> **SUPPLIED RECORDS**
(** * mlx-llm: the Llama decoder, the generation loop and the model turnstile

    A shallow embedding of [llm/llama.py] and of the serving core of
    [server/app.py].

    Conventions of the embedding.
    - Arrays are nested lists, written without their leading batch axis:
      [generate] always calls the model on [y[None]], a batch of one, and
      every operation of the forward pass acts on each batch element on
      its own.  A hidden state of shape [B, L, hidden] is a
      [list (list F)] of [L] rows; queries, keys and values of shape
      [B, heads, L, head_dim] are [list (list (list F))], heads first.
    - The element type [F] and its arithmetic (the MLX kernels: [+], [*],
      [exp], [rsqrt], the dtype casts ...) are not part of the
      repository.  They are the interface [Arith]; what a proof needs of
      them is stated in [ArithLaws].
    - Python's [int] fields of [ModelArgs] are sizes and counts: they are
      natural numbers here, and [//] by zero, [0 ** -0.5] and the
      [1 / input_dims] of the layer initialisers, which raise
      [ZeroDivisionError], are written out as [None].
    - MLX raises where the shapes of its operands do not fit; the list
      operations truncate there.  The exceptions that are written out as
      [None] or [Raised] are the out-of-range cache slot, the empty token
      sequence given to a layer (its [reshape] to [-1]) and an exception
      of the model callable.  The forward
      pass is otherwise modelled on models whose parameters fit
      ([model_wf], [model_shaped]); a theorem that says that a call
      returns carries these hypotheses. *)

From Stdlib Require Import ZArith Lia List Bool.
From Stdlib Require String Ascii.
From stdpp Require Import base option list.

> **EXERCISE REQUIREMENTS**
Print precisely the lines from the one with "of the model" through the end of the data above, adding nothing.

> **OUTPUT FOR THIS EXERCISE**
      of the model callable.  The forward
      pass is otherwise modelled on models whose parameters fit
      ([model_wf], [model_shaped]); a theorem that says that a call
      returns carries these hypotheses. *)

From Stdlib Require Import ZArith Lia List Bool.
From Stdlib Require String Ascii.
From stdpp Require Import base option list.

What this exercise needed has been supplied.